Le recenti politiche previdenziali tengono conto di questa situazione anomala?

Le riforme previdenziali in Italia si fanno incredibilmente al buio, cioè senza valutare lo stato di salute della categoria professionale. In altre parole si vara la riforma sulla carta senza tenere conto in alcun modo di età anagrafica e anzianità di servizio. Così facendo non si va lontano e si è costretti a innestare la retromarcia come ha fatto il precedente governo, dichiarando usurante la categoria professionale delle maestre della scuola d’infanzia (ma in realtà, come mostrano gli studi ad oggi disponibili, lo sono tutti i livelli d’insegnamento) e consentire il prepensionamento. Siamo veramente arrivati al momento in cui il medico del lavoro deve possedere anche la specialità in geriatria e viceversa. 

 

Cosa suggerirebbe alla ministra Fedeli in merito alla prevenzione, gestione e cura del burn-out dei docenti di cui scrisse ampiamente il suo predecessore Tullio De Mauro quando presentò il dossier “Scuola di follia” nel lontano 2004?

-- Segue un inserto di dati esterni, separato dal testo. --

(* ===== verification/Arbiter.v ===== *)
(** * The arbiter

    [alfred/engine/arbiter.go]: one pass over the executable candidates of every
    policy, in priority order, that admits a candidate only through all the gates.
    The loop carries the budget, the claimed capacity and the nodes already landed
    on; the arbiter, the snapshot, the configuration and the clock are fixed for
    the pass.  [types.NamespacedName.String] is library code: a parameter, of
    which nothing is assumed. *)

From S2P Require Export AlfredLedger.
Local Open Scope Z_scope.

Definition RejectCircuitBreakerOpen : string := "CircuitBreakerOpen".
Definition RejectInstanceGone : string := "InstanceGone".
Definition RejectNotMovable : string := "NotMovable".
Definition RejectMalformedRequest : string := "MalformedRequestPending".
Definition RejectMigrationStateInvalid : string := "MigrationStateInvalid".
Definition RejectTerminating : string := "InstanceTerminating".
Definition RejectWorkloadBusy : string := "WorkloadBusy".
Definition RejectAutoscalerActive : string := "AutoscalerActive".
Definition RejectCooldown : string := "Cooldown".
Definition RejectPlacementCooldown : string := "PlacementCooldown".
Definition RejectNodeCooldown : string := "NodeCooldown".
Definition RejectTargetUnderEvac : string := "TargetUnderEvacuation".
Definition RejectTargetUnavailable : string := "TargetUnavailable".
Definition RejectTargetNodeBusy : string := "TargetNodeBusy".
Definition RejectNoCapacity : string := "NoCapacity".
Definition RejectInFlightCap : string := "InFlightCap".
Definition RejectHourlyCap : string := "HourlyCap".

Inductive AutoscalerIntent := IntentIdle | IntentScaling | IntentUnknown.
#[export] Instance AutoscalerIntent_eq_dec : EqDecision AutoscalerIntent.
Proof. solve_decision. Defined.

(** A decision, without the dispatch fields that the arbiter leaves empty. *)
Record ArbiterDecision := mkDecision {
  DCandidate : Candidate; IsAdmitted : bool; DReason : string; Target : string; CooldownOverridden : bool;
}.

Definition reject (c : Candidate) (reason : string) : ArbiterDecision := mkDecision c false reason "" false.

Record Arbiter := mkArbiter {
  ALedger : option Ledger;
  Intent : option (ClusterSnapshot → string → AutoscalerIntent);
}.

Definition candidatePriority (c : Candidate) : Z :=
  if decide (Reason c = ReasonNodeUnhealthy) then 2
  else if decide (Reason c = ReasonNodeMaintenance) then 1
  else 0.

(** [true] when the first candidate is arbitrated before the second. *)
Definition arbitratedBefore (x y : Candidate) : bool :=
  let px := candidatePriority x in
  let py := candidatePriority y in
  if decide (px ≠ py) then bool_decide (py < px)
  else if negb (SFeqb (Score x) (Score y)) then SFltb (Score y) (Score x)
  else bool_decide (FootprintGPUs x < FootprintGPUs y).

Definition lookupInstance (w : option Workload) (c : Candidate) : option Instance :=
  w ← w; comp ← Components w !! CComponent c;
  head (filter (λ inst, Index inst = CInstance c) (Instances comp)).

(** Requests and last migrations within the hour, as the snapshot shows them. *)
Definition seenThisHour (now : Z) (w : Workload) : Z :=
  Z.of_nat (length (filter (λ requestedAt, Sub now requestedAt ≤ Hour) (ActiveMigrations w)))
  + match LastMigration w with
    | Some t => if decide (Sub now t ≤ Hour) then 1 else 0
    | None => 0
    end.

Definition migrationLoad (snap : ClusterSnapshot) (ledger : option Ledger) (now : Z) : Z * Z :=
  let ws := (map_to_list (Workloads snap)).*2 in
  let inFlight := zsum_with (λ w, Z.of_nat (length (ActiveMigrations w))) ws in
  let snapshotHour := zsum_with (seenThisHour now) ws in
  (inFlight, match ledger with
             | Some l => if decide (snapshotHour < DispatchesWithinHour l now) then DispatchesWithinHour l now else snapshotHour
             | None => snapshotHour
             end).

Record admitState := mkAdmitState {
  breakerOpen : bool;
  evacuating : gset string;
  claims : gmap string Z;
  landed : gset string;
  admittedWorkloads : gset string;
  inFlight : Z;
  hourly : Z;
  admitted : Z;
}.

(** The flags behind the reason of a rejection. *)
Record saw := mkSaw { sawEvacuating : bool; sawUnavailable : bool; sawLanded : bool; sawCooling : bool }.
Definition resetSaw : saw := mkSaw false false false false.

Section pass.
Context (nameString : NamespacedName → string).
Context (arbiter : Arbiter) (snap : ClusterSnapshot) (cfg : Config) (now : Z).

Definition newAdmitState (ordered : list Candidate) : admitState :=
  let evac := list_to_set (FromNode <$> filter (λ c, (Reason c = ReasonNodeUnhealthy ∨ Reason c = ReasonNodeMaintenance)
                                                     ∧ FromNode c ≠ "") ordered) in
  let load := migrationLoad snap (ALedger arbiter) now in
  mkAdmitState
    (match ALedger arbiter with Some l => BreakerOpen l now | None => false end)
    evac
    (match ALedger arbiter with Some l => ActiveClaims l | None => ∅ end)
    ∅ ∅ load.1 load.2 0.

(** The ledger holds the node back. *)
Definition cooling (node : string) : bool :=
  match ALedger arbiter with
  | Some l => NodeCooling l node (PerNodeCooldown cfg) now
  | None => false
  end.

(** The room left on a node net of claims. *)
Definition netFree (st : admitState) (node : string) (n : Node) : Z :=
  i64 (FreeGPUs n - default 0 (claims st !! node)).

Definition nodeFits (st : admitState) (s : saw) (node : string) (gpus : Z) : bool * saw :=
  match Nodes snap !! node with
  | None => (false, s)
  | Some n =>
      if UnavailableAsTarget n then (false, mkSaw (sawEvacuating s) true (sawLanded s) (sawCooling s))
      else if decide (node ∈ evacuating st) then (false, mkSaw true (sawUnavailable s) (sawLanded s) (sawCooling s))
      else if decide (node ∈ landed st) then (false, mkSaw (sawEvacuating s) (sawUnavailable s) true (sawCooling s))
      else if cooling node then (false, mkSaw (sawEvacuating s) (sawUnavailable s) (sawLanded s) true)
      else (bool_decide (gpus ≤ netFree st node n), s)
  end.

(** Free-then-place: the first target with room for the footprint. *)
Fixpoint firstFit (st : admitState) (s : saw) (gpus : Z) (targets : list string) : option string :=
  match targets with
  | [] => None
  | hint :: rest => let '(ok, s') := nodeFits st s hint gpus in
                    if ok then Some hint else firstFit st s' gpus rest
  end.

(** One pod of a surge: the first target with room for it on top of what the
    surge has put there already. *)
Fixpoint placePod (st : admitState) (s : saw) (placement : gmap string Z) (gpus : Z) (targets : list string)
  : option string * saw :=
  match targets with
  | [] => (None, s)
  | hint :: rest =>
      let '(ok, s') := nodeFits st s hint (i64 (gpus + default 0 (placement !! hint))) in
      if ok then (Some hint, s') else placePod st s' placement gpus rest
  end.

Definition rejectionOf (s : saw) : string :=
  if sawUnavailable s then RejectTargetUnavailable
  else if sawEvacuating s then RejectTargetUnderEvac
  else if sawLanded s then RejectTargetNodeBusy
  else if sawCooling s then RejectNodeCooldown
  else RejectNoCapacity.

Fixpoint placePods (st : admitState) (targets : list string) (placement : gmap string Z) (first : string)
    (pods : list Z) : string * gmap string Z * string :=
  match pods with
  | [] => (first, placement, "")
  | gpus :: rest =>
      match placePod st resetSaw placement gpus targets with
      | (Some hint, _) =>
          placePods st targets (<[hint := i64 (default 0 (placement !! hint) + gpus)]> placement)
            (if decide (first = "") then hint else first) rest
      | (None, s) => ("", ∅, rejectionOf s)
      end
  end.

(** The replacements a surge must place: the pods that hold GPUs, largest first,
    or the declared footprint where there are none. *)
Definition surgePods (c : Candidate) (inst : Instance) : list Z :=
  let pods := sort_slice Z.gtb (filter (λ g, 0 < g) (GPUs <$> Pods inst)) in
  if decide (pods = [] ∧ 0 < FootprintGPUs c) then [FootprintGPUs c] else pods.

Definition targetsOf (c : Candidate) : list string :=
  match PlacementTargetNodes c with [] => HintTargetNodes c | _ => PlacementTargetNodes c end.

Definition selectTarget (st : admitState) (c : Candidate) (inst : Instance) : string * gmap string Z * string :=
  match TPUSlice c with
  | Some _ => ("", ∅, "")
  | None =>
      if SurgeShaped c then placePods st (targetsOf c) ∅ "" (surgePods c inst)
      else match firstFit st resetSaw (FootprintGPUs c) (targetsOf c) with
           | Some hint => (hint, {[hint := FootprintGPUs c]}, "")
           | None => ("", ∅, "")
           end
  end.

(** An admission takes its budget, its workload and its nodes. *)
Definition claimNode (claims : gmap string Z) (p : string * Z) : gmap string Z :=
  <[p.1 := i64 (default 0 (claims !! p.1) + p.2)]> claims.

Definition admitOne (st : admitState) (key : string) (placement : gmap string Z) : admitState :=
  mkAdmitState (breakerOpen st) (evacuating st) (foldl claimNode (claims st) (map_to_list placement))
    (landed st ∪ dom placement) (admittedWorkloads st ∪ {[key]}) (inFlight st) (hourly st) (admitted st + 1).

Definition health (c : Candidate) : bool := bool_decide (Reason c = ReasonNodeUnhealthy).

(** The cooldown of a workload since its last migration: [None] when it holds the
    candidate back, otherwise whether a health evacuation overrode the window. *)
Definition workloadCooldown (w : Workload) (c : Candidate) : option bool :=
  let window := default (PerWorkloadCooldown cfg) (CooldownOverride w) in
  match LastMigration w with
  | None => Some false
  | Some t =>
      let age := Sub now t in
      if health c then
        if decide (age < HealthCooldownFloor cfg) then None else Some (bool_decide (age < window))
      else if decide (age < window) then None else Some false
  end.

Definition freshlyPlaced (c : Candidate) (pod : PodInfo) : bool :=
  let placementWindow := if health c then HealthCooldownFloor cfg else RecentPlacementCooldown cfg in
  match StartTime pod with Some t => bool_decide (Sub now t < placementWindow) | None => false end.

Definition autoscalerBusy (key : string) : bool :=
  match Intent arbiter with
  | Some intent => negb (bool_decide (intent snap key = IntentIdle))
  | None => false
  end.

Definition decideCandidate (st : admitState) (c : Candidate) : admitState * ArbiterDecision :=
  if breakerOpen st then (st, reject c RejectCircuitBreakerOpen) else
  match Workloads snap !! CWorkload c with
  | None => (st, reject c RejectInstanceGone)
  | Some w =>
  match lookupInstance (Some w) c with
  | None => (st, reject c RejectInstanceGone)
  | Some inst =>
      if negb (Movable w) then (st, reject c RejectNotMovable)
      else if negb (bool_decide (MalformedRequests w = ∅)) then (st, reject c RejectMalformedRequest)
      else if negb (MigrationStateValid w) then (st, reject c RejectMigrationStateInvalid)
      else if existsb Terminating (Pods inst) then (st, reject c RejectTerminating)
      else
        let key := nameString (CWorkload c) in
        if negb (bool_decide (ActiveMigrations w = [])) || bool_decide (key ∈ admittedWorkloads st)
        then (st, reject c RejectWorkloadBusy)
        else if autoscalerBusy key then (st, reject c RejectAutoscalerActive)
        else match workloadCooldown w c with
        | None => (st, reject c RejectCooldown)
        | Some overridden =>
            if existsb (freshlyPlaced c) (Pods inst) then (st, reject c RejectPlacementCooldown)
            else if negb (health c) && cooling (FromNode c) then (st, reject c RejectNodeCooldown)
            else
              let '(target, placement, reason) := selectTarget st c inst in
              if negb (bool_decide (reason = "")) then (st, reject c reason)
              else if decide (MaxInFlightMigrations cfg ≤ inFlight st + admitted st)
              then (st, reject c RejectInFlightCap)
              else if decide (MaxMigrationsPerHour cfg ≤ hourly st + admitted st)
              then (st, reject c RejectHourlyCap)
              else (admitOne st key placement, mkDecision c true "" target overridden)
        end
  end
  end.

Fixpoint decideAll (st : admitState) (cs : list Candidate) : admitState * list ArbiterDecision :=
  match cs with
  | [] => (st, [])
  | c :: rest =>
      let '(st', d) := decideCandidate st c in
      let '(st'', ds) := decideAll st' rest in
      (st'', d :: ds)
  end.

End pass.

(** The arbiter of a pass: its ledger has absorbed the snapshot. *)
Definition absorb (a : Arbiter) (snap : ClusterSnapshot) (now : Z) : Arbiter :=
  mkArbiter ((λ l, AbsorbSnapshot l snap now) <$> ALedger a) (Intent a).

Definition Admit (nameString : NamespacedName → string) (a : Arbiter) (snap : ClusterSnapshot) (cands : list Candidate)
    (cfg : Config) (now : Z) : Arbiter * list ArbiterDecision :=
  let ordered := sort_slice arbitratedBefore (filter (λ c, Executable c = true) cands) in
  let a' := absorb a snap now in
  (a', (decideAll nameString a' snap cfg now (newAdmitState a' snap now ordered) ordered).2).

Riassumendo le direi di: a) avviare subito su scala nazionale gli studi sulle malattie professionali dei docenti; b) finanziare e attuare la prevenzione dello stress lavoro-correlato nei docenti tenendo in debito conto età e sesso come vuole la legge (art. 28 Dl 81/08); c) formare i dirigenti in merito alle loro incombenze medico-legali; d) avviare a tappeto i controlli perché la prevenzione e formazione sia fatta efficacemente in tutte le scuole; e) informare annualmente l’opinione pubblica sulla reale condizione di salute del corpo docente. Per fare questo, mi creda, non ci vuole una laurea.